Jakarta (AsiaNews) – In the past two weeks, Catholic communities in remote areas of Sumatera (Sumatra) and Kalimantan (Indonesian part of the island of Borneo) celebrated the ordinations of 13 priests and three deacons.
On Tuesday, three Capuchin priests were consecrated at St Paul the Apostle Catholic Church in Balai Karangan, diocese of Sanggau, West Kalimantan (pictured).
In the absence of the local bishop, Mgr Samuel Oton Sidin of the diocese of Sintang led the service together with Mgr Hieronymus Herculanus Bumbun, bishop emeritus of Pontianak. The three new priests are ethnic Dayak, a predominantly Christian indigenous people native to Borneo.

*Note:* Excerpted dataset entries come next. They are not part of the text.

(* ===== verification/Event.v ===== *)
(** Domain events (event.rs): the five payloads with their unit checks, the
    event record, and the version-9 canonical frame with its encoder, decoder
    and fingerprint. *)
From S2P Require Import Prelude Order Text Numeric Quantity Calendar Book Identity Signal Codec Values.
Import Writer(push, extend, append_bytes, append_length, each).
Import Parser(u8, u16, u32, i32, u64, i64, fail, lift).
Import Values.

(** The hash function of the blake3 crate, which the repository only calls:
    every definition that hashes takes it as an argument. *)
Class Blake3 := blake3 : list Z → list Z.

Module Event.

Definition EVENT_SCHEMA_VERSION : Z := 9.
Definition CANONICAL_EVENT_VERSION : Z := 9.
Definition CANONICAL_MAGIC : list Z := bytes_of "OSME".
Definition CANONICAL_TRADE_BYTES : Z := 16 + 9 + 1.
Definition MIN_TRADE_BATCH_SUFFIX_BYTES : Z := 1 + 1 + 1.

Abbreviation Observation := Observation.Observation.
Abbreviation NoObservation := Observation.NoObservation.
Abbreviation QuantityUnit := Quantity.QuantityUnit.

Inductive EventError : Set :=
| InvalidTrades (e : Trade.TradeError)
| QuantityUnitMismatch (expected actual : QuantityUnit).

(** ** Payloads *)

Record QuoteSnapshot : Set := mk_quote {
  quote_book : Book.CompleteBookSnapshot;
  quote_trade : Observation Trade.ObservedTrade;
  quote_volume : Observation Volume.Volume;
  quote_annotations : Annotations.MarketAnnotations;
  quote_signal : Observation Signal.MarketSignal }.

Record BookSnapshot : Set := mk_book {
  book_book : Book.CompleteBookSnapshot;
  book_annotations : Annotations.MarketAnnotations;
  book_signal : Observation Signal.MarketSignal }.

Record TradeBatch : Set := mk_batch {
  batch_trades : list Trade.ObservedTrade;
  batch_order : Trade.TradeBatchOrdering;
  batch_volume : Observation Volume.Volume;
  batch_annotations : Annotations.MarketAnnotations;
  batch_signal : Observation Signal.MarketSignal }.

Record IndicativeAuction : Set := mk_auction {
  auction_observation : Signal.AuctionObservation;
  auction_price : Observation Price.Price;
  auction_quantity : Observation Quantity.Quantity;
  auction_book : Observation Book.CompleteBookSnapshot;
  auction_volume : Observation Volume.Volume;
  auction_annotations : Annotations.MarketAnnotations }.

Record MarketStatusObservation : Set := mk_status {
  status_volume : Observation Volume.Volume;
  status_annotations : Annotations.MarketAnnotations;
  status_signal : Observation Signal.MarketSignal }.

Inductive EventPayload : Set :=
| QuoteSnapshotP (s : QuoteSnapshot) | BookSnapshotP (s : BookSnapshot) | TradeBatchP (b : TradeBatch)
| IndicativeAuctionP (a : IndicativeAuction) | MarketStatusP (s : MarketStatusObservation).

(** [validate_unit(&mut expected, actual)]: the new [expected]. *)
Definition validate_unit (expected : option QuantityUnit) (actual : QuantityUnit) :
    result EventError (option QuantityUnit) :=
  match expected with
  | Some e => if decide (e = actual) then Ok (Some e) else Err (QuantityUnitMismatch e actual)
  | None => Ok (Some actual)
  end.
(** [if let Observation::Set(x) = o { validate_unit(&mut expected, unit(x))?; }]. *)
Definition validate_observed {T} (unit : T → option QuantityUnit) (expected : option QuantityUnit)
    (o : Observation T) : result EventError (option QuantityUnit) :=
  match Observation.as_set o ≫= unit with Some u => validate_unit expected u | None => Ok expected end.

Definition validate_snapshot_units (book : Book.CompleteBookSnapshot)
    (trade : Observation Trade.ObservedTrade) (volume : Observation Volume.Volume) : result EventError () :=
  let expected := Book.quantity_unit book in
  expected ← validate_observed (λ t, Some (Trade.trade_unit t)) expected trade;
  _ ← validate_observed (λ v, Some (Volume.unit v)) expected volume;
  Ok ().

Definition validate_auction_units (quantity : Observation Quantity.Quantity)
    (book : Observation Book.CompleteBookSnapshot) (volume : Observation Volume.Volume) : result EventError () :=
  let expected := None in
  expected ← validate_observed (λ q, Some (Quantity.unit q)) expected quantity;
  expected ← validate_observed Book.quantity_unit expected book;
  _ ← validate_observed (λ v, Some (Volume.unit v)) expected volume;
  Ok ().

Definition new_quote (book : Book.CompleteBookSnapshot) (trade : Observation Trade.ObservedTrade)
    (volume : Observation Volume.Volume) (annotations : Annotations.MarketAnnotations) :
    result EventError QuoteSnapshot :=
  _ ← validate_snapshot_units book trade volume;
  Ok (mk_quote book trade volume annotations NoObservation).
Definition quote_with_signal (s : QuoteSnapshot) (g : Observation Signal.MarketSignal) : QuoteSnapshot :=
  mk_quote (quote_book s) (quote_trade s) (quote_volume s) (quote_annotations s) g.

Definition new_book (book : Book.CompleteBookSnapshot) (annotations : Annotations.MarketAnnotations) : BookSnapshot :=
  mk_book book annotations NoObservation.
Definition book_with_signal (s : BookSnapshot) (g : Observation Signal.MarketSignal) : BookSnapshot :=
  mk_book (book_book s) (book_annotations s) g.

Definition new_batch (trades : list Trade.ObservedTrade) (order : Trade.TradeBatchOrdering)
    (volume : Observation Volume.Volume) (annotations : Annotations.MarketAnnotations) :
    result EventError TradeBatch :=
  unit ← map_err InvalidTrades (Trade.validate_trade_units trades);
  match volume with
  | Observation.Set_ v =>
      reject bool_decide (Volume.unit v ≠ unit) with QuantityUnitMismatch unit (Volume.unit v);;
      Ok (mk_batch trades order volume annotations NoObservation)
  | _ => Ok (mk_batch trades order volume annotations NoObservation)
  end.
Definition batch_with_signal (b : TradeBatch) (g : Observation Signal.MarketSignal) : TradeBatch :=
  mk_batch (batch_trades b) (batch_order b) (batch_volume b) (batch_annotations b) g.

Definition new_auction (o : Signal.AuctionObservation) (price : Observation Price.Price)
    (quantity : Observation Quantity.Quantity) (book : Observation Book.CompleteBookSnapshot)
    (volume : Observation Volume.Volume) (annotations : Annotations.MarketAnnotations) :
    result EventError IndicativeAuction :=
  _ ← validate_auction_units quantity book volume;
  Ok (mk_auction o price quantity book volume annotations).
Definition with_observation (a : IndicativeAuction) (o : Signal.AuctionObservation) : IndicativeAuction :=
  mk_auction o (auction_price a) (auction_quantity a) (auction_book a) (auction_volume a) (auction_annotations a).

Definition new_status (volume : Observation Volume.Volume) (annotations : Annotations.MarketAnnotations) :
    MarketStatusObservation := mk_status volume annotations NoObservation.
Definition status_with_signal (s : MarketStatusObservation) (g : Observation Signal.MarketSignal) :
    MarketStatusObservation := mk_status (status_volume s) (status_annotations s) g.

Inductive EventKind : Set := QuoteSnapshotK | BookSnapshotK | TradeBatchK | IndicativeAuctionK | MarketStatusK.

#[global] Instance EventKind_eq_dec : EqDecision EventKind.
Proof. solve_decision. Defined.

Definition kind_discriminant (k : EventKind) : Z :=
  match k with
  | QuoteSnapshotK => 10 | BookSnapshotK => 20 | TradeBatchK => 30
  | IndicativeAuctionK => 40 | MarketStatusK => 50
  end.
#[global] Instance EventKind_ord : Ord EventKind := cmp_on kind_discriminant.
#[global] Instance kind_discriminant_inj : Inj (=) (=) kind_discriminant.
Proof. by intros [] []. Qed.
#[global] Instance EventKind_ord_laws : OrdLaws EventKind.
Proof. apply cmp_on_laws, _. Qed.

Definition kind (p : EventPayload) : EventKind :=
  match p with
  | QuoteSnapshotP _ => QuoteSnapshotK | BookSnapshotP _ => BookSnapshotK | TradeBatchP _ => TradeBatchK
  | IndicativeAuctionP _ => IndicativeAuctionK | MarketStatusP _ => MarketStatusK
  end.
Definition payload_discriminant (p : EventPayload) : Z := kind_discriminant (kind p).
Definition payload_signal (p : EventPayload) : Observation Signal.MarketSignal :=
  match p with
  | QuoteSnapshotP s => quote_signal s
  | BookSnapshotP s => book_signal s
  | TradeBatchP b => batch_signal b
  | IndicativeAuctionP a => Observation.Set_ (Signal.AuctionCollecting (auction_observation a))
  | MarketStatusP s => status_signal s
  end.

Record DomainEvent : Set := new {
  instrument : Instrument.InstrumentId;
  trading_date : TradingDate.TradingDate;
  source_format : SourceFormat.SourceFormatId;
  match_time : MatchTime.MatchTime;
  source_sequence : option Z;
  payload : EventPayload }.

(** ** The canonical frame: encoding *)

#[global] Instance auction_canonical : CanonicalValue IndicativeAuction := λ a,
  append_canonical (auction_observation a) ▷ append_canonical (auction_price a) ▷
  append_canonical (auction_quantity a) ▷ append_canonical (auction_book a) ▷
  append_canonical (auction_volume a) ▷ append_canonical (auction_annotations a).

Definition encode_quote (s : QuoteSnapshot) : Writer.Writer :=
  append_canonical (quote_book s) ▷ append_canonical (quote_trade s) ▷ append_canonical (quote_volume s) ▷
  append_canonical (quote_annotations s) ▷ append_canonical (quote_signal s).
Definition encode_book (s : BookSnapshot) : Writer.Writer :=
  append_canonical (book_book s) ▷ append_canonical (book_annotations s) ▷ append_canonical (book_signal s).
Definition encode_batch (b : TradeBatch) : Writer.Writer :=
  append_length (zlen (batch_trades b)) ▷ each append_canonical (batch_trades b) ▷
  push (Trade.ordering_discriminant (batch_order b)) ▷ append_canonical (batch_volume b) ▷
  append_canonical (batch_annotations b) ▷ append_canonical (batch_signal b).
Definition encode_status (s : MarketStatusObservation) : Writer.Writer :=
  append_canonical (status_volume s) ▷ append_canonical (status_annotations s) ▷
  append_canonical (status_signal s).

Definition encode_payload (p : EventPayload) : Writer.Writer :=
  match p with
  | QuoteSnapshotP s => encode_quote s
  | BookSnapshotP s => encode_book s
  | TradeBatchP b => encode_batch b
  | IndicativeAuctionP a => append_canonical a
  | MarketStatusP s => encode_status s
  end.

Definition encode_frame (e : DomainEvent) : Writer.Writer :=
  extend CANONICAL_MAGIC ▷ extend (be_bytes 2 CANONICAL_EVENT_VERSION) ▷
  extend (be_bytes 2 EVENT_SCHEMA_VERSION) ▷
  push (Market.discriminant (Instrument.market (instrument e))) ▷
  append_bytes (Symbol.as_bytes (Instrument.symbol (instrument e))) ▷
  extend (TradingDate.to_canonical_bytes (trading_date e)) ▷
  append_bytes (SourceFormat.as_bytes (source_format e)) ▷
  extend (be_bytes 8 (MatchTime.as_unix_microseconds (match_time e))) ▷
  Writer.append_optional_u64 (source_sequence e) ▷
  push (payload_discriminant (payload e)) ▷ encode_payload (payload e).

Definition to_canonical_bytes (e : DomainEvent) : result Writer.CanonicalEncodingError (list Z) :=
  reject negb (MatchTime.is_utc_iso8601_representable (match_time e)) with Writer.InvalidMatchTime;;
  encode_frame e [].

(** ** The canonical frame: decoding *)

#[local] Abbreviation Parser := Parser.Parser.

Definition decode_quote : Parser QuoteSnapshot :=
  b ← book;
  t ← observation trade;
  v ← observation volume;
  a ← annotations;
  s ← lift (new_quote b t v a) Parser.InvalidValue;
  g ← observation market_signal;
  mret (quote_with_signal s g).

Definition decode_book : Parser BookSnapshot :=
  b ← book;
  a ← annotations;
  g ← observation market_signal;
  mret (book_with_signal (new_book b a) g).

Definition maximum_count (st : Parser.CanonicalParser) : Z :=
  Z.max 0 (Parser.remaining_len st - MIN_TRADE_BATCH_SUFFIX_BYTES) ÷ CANONICAL_TRADE_BYTES.
Definition check_count (count : Z) : Parser () := λ st,
  reject maximum_count st <? count with Parser.LengthOutOfBounds;; Ok ((), st).

Definition trade_order : Parser Trade.TradeBatchOrdering :=
  d ← u8;
  if d =? 0 then mret Trade.Unspecified else if d =? 1 then mret Trade.SourceSequencePreserved
  else fail Parser.InvalidValue.

Definition decode_batch : Parser TradeBatch :=
  count ← u32;
  _ ← check_count count;
  trades ← Parser.repeat (Z.to_nat count) trade;
  order ← trade_order;
  v ← observation volume;
  a ← annotations;
  b ← lift (new_batch trades order v a) Parser.InvalidValue;
  g ← observation market_signal;
  mret (batch_with_signal b g).

Definition decode_auction : Parser IndicativeAuction :=
  o ← Values.auction_observation;
  p ← observation price;
  q ← observation quantity;
  b ← observation book;
  v ← observation volume;
  a ← annotations;
  lift (new_auction o p q b v a) Parser.InvalidValue.

Definition decode_status : Parser MarketStatusObservation :=
  v ← observation volume;
  a ← annotations;
  g ← observation market_signal;
  mret (status_with_signal (new_status v a) g).

Definition decode_payload : Parser EventPayload :=
  d ← u8;
  if d =? 10 then s ← decode_quote; mret (QuoteSnapshotP s)
  else if d =? 20 then s ← decode_book; mret (BookSnapshotP s)
  else if d =? 30 then b ← decode_batch; mret (TradeBatchP b)
  else if d =? 40 then a ← decode_auction; mret (IndicativeAuctionP a)
  else if d =? 50 then s ← decode_status; mret (MarketStatusP s)
  else fail Parser.InvalidValue.

Definition header : Parser () :=
  magic ← Parser.take 4;
  if bool_decide (magic ≠ CANONICAL_MAGIC) then fail Parser.UnsupportedHeader else
  version ← u16;
  if negb (version =? CANONICAL_EVENT_VERSION) then fail Parser.UnsupportedHeader else
  schema ← u16;
  if negb (schema =? EVENT_SCHEMA_VERSION) then fail Parser.UnsupportedHeader else mret ().

Definition decode_match_time : Parser MatchTime.MatchTime :=
  t ← i64;
  let t := MatchTime.from_unix_microseconds t in
  if negb (MatchTime.is_utc_iso8601_representable t) then fail Parser.InvalidValue else mret t.

Definition decode_sequence : Parser (option Z) :=
  tag ← u8;
  if tag =? 0 then mret None else if tag =? 1 then v ← u64; mret (Some v)
  else fail Parser.InvalidValue.

Definition finish : Parser () := λ st,
  reject negb (Parser.is_finished st) with Parser.TrailingBytes;; Ok ((), st).

Definition decode_frame : Parser DomainEvent :=
  _ ← header;
  d ← u8;
  market ← lift (Market.from_discriminant d) Parser.InvalidValue;
  s ← Parser.string_value;
  symbol ← lift (Symbol.new s) Parser.InvalidValue;
  days ← i32;
  date ← lift (TradingDate.from_epoch_days days) Parser.InvalidValue;
  f ← Parser.string_value;
  format ← lift (SourceFormat.new f) Parser.InvalidValue;
  t ← decode_match_time;
  sequence ← decode_sequence;
  p ← decode_payload;
  _ ← finish;
  mret (new (Instrument.new market symbol) date format t sequence p).

Definition from_canonical_bytes (bytes : list Z) : result Parser.CanonicalDecodingError DomainEvent :=
  '(e, _) ← decode_frame (Parser.new bytes); Ok e.

(** [EventFingerprint]: BLAKE3 is a third-party function of the bytes. *)
Section fingerprint.
Context {B : Blake3}.
Definition fingerprint (e : DomainEvent) : result Writer.CanonicalEncodingError (list Z) :=
  bytes ← to_canonical_bytes e; Ok (blake3 bytes).
End fingerprint.

End Event.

During the homily, Mgr Sidin urged the new clergyman to be faithful to God through a life of endless prayer. He also invited the thousands of faithful present at the ceremony to support the new priests and "remind” them of their duty should the stray from their priestly path.
A few days earlier, the Capuchin Order had welcomed five more priests in Pematang Siantar (North Sumatera).
Also on Tuesday in West Kalimantan, the bishop of Ketapang, Mgr Pius Riana Prapdi, presided over the diaconal ordination of Bonifacius Mite in St Martin Parish Church in Balai Berkuak (pictured).
It takes about four hours by car and boat across major rivers to get to the isolated village from Ketapang. Kimpin, who volunteers in the diocese, told AsiaNews that the new deacon is from the "Catholic" island of Flores, in the province of East Nusa Tenggara. "The second of eight children, he moved here to attend high school," he said.
On 7 February, five priests of the Sacred Heart of Jesus were ordained in Palembang, the capital of the province of South Sumatera (Sumatera Island). Fr Hendrik Ardianto, Fr Andreas Sudi Novianto, Fr Juspani Lase, Fr Emilianus Estrodimas, and Fr Antonius Tugiyatno come from different parts of the country.
A local diocesan priest, Fr Titus Jatra Kelana, said that hundreds of priests and about a thousand faithful took part in the ceremony, officiated by Archbishop Aloysius Sudarso in St Francis de Sales Parish Church(pictured).
With the support of some missionary orders, the archdiocese of Palembang carries out its pastoral work in a territory with many challenges. Fr Frans de Sales said that during the recent Christmas holidays he had to cross huge palm plantations down muddy roads, just to meet local Catholics.
"Despite the hard struggle to reach such a remote destination, I was really happy to impart the Holy Eucharist to these faithful so far away", said the clergyman, who is also head of the diocese’s Social Communications Commission.
In Riau province (Sumatera), Catholics are a small minority and for them even a diaconal ordination is a historic event. In Dumai, the community in the parish of St Francis Xavier celebrated the ordination of Paul Sinabaripa during a Mass led by Mgr Martinus Situmorang, bishop of Padang.
Riau comes under the diocese of Padang as does West Sumatera, which has the third highest proportion of Muslims (97.4 per cent) among Indonesian provinces.
Riau includes the Mentawai Islands, an archipelago that is ten hours by ferry from Sumatera. Most of its residents are Christians, and their pastoral care is in the hands of Xaverian priests.
On 4 February, Mgr Agustinus Agus, archbishop of Pontianak, ordained a Dayak named Matius, in Ambawang, Bengkayang district (West Kalimantan).
He comes from a Protestant family of humble origins and before entering the Nyarumkop minor seminary in Singkawang he worked as a helper at a local rectory.
Still a teenager and against the advice of parents who wanted him to be a farmer, Matius moved to Pontianak in 2005 to attend middle school, staying with a Catholic family. The following year, the young man asked to be baptised.